= What to do =
Please print only the top portion of the entries below, ending with the line that contains "a well-formed address space without", exactly as written.

= Provided records =

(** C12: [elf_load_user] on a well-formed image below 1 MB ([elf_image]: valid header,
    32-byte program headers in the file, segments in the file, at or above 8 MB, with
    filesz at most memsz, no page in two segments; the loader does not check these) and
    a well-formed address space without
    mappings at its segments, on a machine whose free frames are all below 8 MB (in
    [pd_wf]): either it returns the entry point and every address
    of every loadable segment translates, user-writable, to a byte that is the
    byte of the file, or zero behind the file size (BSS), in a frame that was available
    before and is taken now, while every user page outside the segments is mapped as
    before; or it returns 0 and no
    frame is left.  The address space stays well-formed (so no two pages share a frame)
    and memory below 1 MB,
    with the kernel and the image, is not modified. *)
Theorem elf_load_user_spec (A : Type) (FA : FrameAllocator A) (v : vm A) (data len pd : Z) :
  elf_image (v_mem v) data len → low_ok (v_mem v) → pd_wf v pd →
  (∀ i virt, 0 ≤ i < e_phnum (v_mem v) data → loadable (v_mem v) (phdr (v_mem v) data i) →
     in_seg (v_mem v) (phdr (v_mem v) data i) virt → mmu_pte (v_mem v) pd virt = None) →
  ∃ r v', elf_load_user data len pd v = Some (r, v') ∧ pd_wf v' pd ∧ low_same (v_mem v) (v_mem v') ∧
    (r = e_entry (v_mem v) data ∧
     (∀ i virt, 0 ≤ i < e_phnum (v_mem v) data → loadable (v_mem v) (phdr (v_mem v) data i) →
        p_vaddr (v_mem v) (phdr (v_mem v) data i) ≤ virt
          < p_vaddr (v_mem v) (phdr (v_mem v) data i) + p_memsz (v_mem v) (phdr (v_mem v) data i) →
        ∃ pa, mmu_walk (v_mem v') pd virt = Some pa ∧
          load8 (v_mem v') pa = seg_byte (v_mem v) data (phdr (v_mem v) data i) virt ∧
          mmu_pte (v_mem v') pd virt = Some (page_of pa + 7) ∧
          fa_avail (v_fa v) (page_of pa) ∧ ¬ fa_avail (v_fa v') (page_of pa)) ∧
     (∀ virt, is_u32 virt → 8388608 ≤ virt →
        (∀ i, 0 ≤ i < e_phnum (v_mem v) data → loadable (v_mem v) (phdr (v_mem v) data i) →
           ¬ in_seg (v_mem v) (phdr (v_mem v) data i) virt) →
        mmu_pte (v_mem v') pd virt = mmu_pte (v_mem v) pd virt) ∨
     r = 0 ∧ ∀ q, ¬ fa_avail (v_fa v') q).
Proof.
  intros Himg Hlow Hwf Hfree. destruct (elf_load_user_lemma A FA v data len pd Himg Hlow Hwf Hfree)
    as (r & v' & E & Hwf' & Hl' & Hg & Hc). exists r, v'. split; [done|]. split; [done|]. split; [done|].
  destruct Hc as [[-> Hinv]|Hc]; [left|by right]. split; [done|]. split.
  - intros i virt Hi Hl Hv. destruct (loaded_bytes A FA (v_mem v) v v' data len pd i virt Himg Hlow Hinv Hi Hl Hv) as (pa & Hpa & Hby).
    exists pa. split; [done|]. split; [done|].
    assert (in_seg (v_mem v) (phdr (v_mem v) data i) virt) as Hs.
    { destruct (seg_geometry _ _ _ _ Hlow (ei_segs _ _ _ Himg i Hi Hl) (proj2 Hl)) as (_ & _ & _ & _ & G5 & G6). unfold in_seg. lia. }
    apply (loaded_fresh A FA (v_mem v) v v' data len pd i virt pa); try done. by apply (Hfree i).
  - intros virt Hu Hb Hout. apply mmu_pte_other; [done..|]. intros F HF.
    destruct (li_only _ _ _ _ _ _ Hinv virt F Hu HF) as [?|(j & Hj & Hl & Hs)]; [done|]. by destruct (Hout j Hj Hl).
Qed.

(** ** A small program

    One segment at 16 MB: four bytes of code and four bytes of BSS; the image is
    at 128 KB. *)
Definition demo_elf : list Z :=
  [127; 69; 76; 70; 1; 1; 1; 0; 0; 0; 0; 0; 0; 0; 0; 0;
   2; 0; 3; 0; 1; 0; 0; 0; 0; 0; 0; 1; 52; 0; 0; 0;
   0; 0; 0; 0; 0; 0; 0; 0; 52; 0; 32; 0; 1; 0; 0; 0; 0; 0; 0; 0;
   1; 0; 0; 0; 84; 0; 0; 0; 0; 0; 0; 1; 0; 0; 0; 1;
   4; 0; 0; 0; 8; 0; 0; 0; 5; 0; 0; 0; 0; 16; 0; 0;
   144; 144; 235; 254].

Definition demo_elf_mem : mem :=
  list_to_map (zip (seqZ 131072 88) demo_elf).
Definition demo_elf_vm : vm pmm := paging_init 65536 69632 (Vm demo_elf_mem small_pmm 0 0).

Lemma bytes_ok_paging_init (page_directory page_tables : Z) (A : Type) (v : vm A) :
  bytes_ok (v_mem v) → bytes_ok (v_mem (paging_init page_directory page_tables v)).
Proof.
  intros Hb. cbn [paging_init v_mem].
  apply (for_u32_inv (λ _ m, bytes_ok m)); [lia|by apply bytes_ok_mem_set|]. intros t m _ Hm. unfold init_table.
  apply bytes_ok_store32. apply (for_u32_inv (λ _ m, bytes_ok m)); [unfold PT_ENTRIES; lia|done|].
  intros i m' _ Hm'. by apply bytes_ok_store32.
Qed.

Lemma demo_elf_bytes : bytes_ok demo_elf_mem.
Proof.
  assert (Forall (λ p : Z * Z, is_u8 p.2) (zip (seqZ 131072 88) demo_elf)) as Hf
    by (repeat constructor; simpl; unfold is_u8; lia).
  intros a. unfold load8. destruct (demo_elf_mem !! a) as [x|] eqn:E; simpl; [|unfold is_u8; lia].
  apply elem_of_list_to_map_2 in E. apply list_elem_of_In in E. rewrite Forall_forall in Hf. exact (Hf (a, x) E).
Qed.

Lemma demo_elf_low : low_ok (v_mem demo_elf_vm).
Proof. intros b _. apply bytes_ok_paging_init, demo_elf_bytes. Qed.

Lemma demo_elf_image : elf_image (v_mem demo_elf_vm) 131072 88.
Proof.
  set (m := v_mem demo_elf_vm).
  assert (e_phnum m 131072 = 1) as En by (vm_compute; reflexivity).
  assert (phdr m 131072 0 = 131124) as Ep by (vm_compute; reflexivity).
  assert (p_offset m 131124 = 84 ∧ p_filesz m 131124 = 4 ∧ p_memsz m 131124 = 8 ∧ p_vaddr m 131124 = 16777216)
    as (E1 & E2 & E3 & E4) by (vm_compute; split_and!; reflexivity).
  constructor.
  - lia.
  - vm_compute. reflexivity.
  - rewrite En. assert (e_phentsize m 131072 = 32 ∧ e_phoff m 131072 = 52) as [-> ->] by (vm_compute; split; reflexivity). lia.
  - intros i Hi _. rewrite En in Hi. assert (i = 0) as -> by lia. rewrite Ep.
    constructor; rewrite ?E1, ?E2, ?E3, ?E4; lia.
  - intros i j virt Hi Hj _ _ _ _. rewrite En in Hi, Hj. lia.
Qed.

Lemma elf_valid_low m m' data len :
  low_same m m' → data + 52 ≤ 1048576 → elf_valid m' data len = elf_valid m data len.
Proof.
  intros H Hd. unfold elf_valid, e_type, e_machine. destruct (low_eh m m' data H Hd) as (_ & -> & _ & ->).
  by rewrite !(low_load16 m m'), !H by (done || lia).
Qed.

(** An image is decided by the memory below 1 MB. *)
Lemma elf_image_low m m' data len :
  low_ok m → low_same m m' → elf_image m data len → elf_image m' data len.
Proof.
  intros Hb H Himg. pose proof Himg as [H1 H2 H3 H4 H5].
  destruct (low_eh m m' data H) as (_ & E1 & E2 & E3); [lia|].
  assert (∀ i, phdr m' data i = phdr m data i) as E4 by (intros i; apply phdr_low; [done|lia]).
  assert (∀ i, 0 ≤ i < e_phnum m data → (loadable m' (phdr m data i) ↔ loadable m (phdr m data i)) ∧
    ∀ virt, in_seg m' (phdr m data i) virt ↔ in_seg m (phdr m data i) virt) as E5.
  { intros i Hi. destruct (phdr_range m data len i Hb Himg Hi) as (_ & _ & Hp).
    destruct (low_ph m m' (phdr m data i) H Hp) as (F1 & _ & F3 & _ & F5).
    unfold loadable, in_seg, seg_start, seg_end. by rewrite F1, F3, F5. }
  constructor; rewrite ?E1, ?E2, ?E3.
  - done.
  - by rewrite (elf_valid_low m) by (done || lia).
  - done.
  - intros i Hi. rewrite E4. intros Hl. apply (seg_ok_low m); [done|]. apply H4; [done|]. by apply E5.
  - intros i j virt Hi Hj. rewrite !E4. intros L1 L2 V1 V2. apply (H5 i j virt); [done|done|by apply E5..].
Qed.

= Solution for this task =
(** C12: [elf_load_user] on a well-formed image below 1 MB ([elf_image]: valid header,
    32-byte program headers in the file, segments in the file, at or above 8 MB, with
    filesz at most memsz, no page in two segments; the loader does not check these) and
    a well-formed address space without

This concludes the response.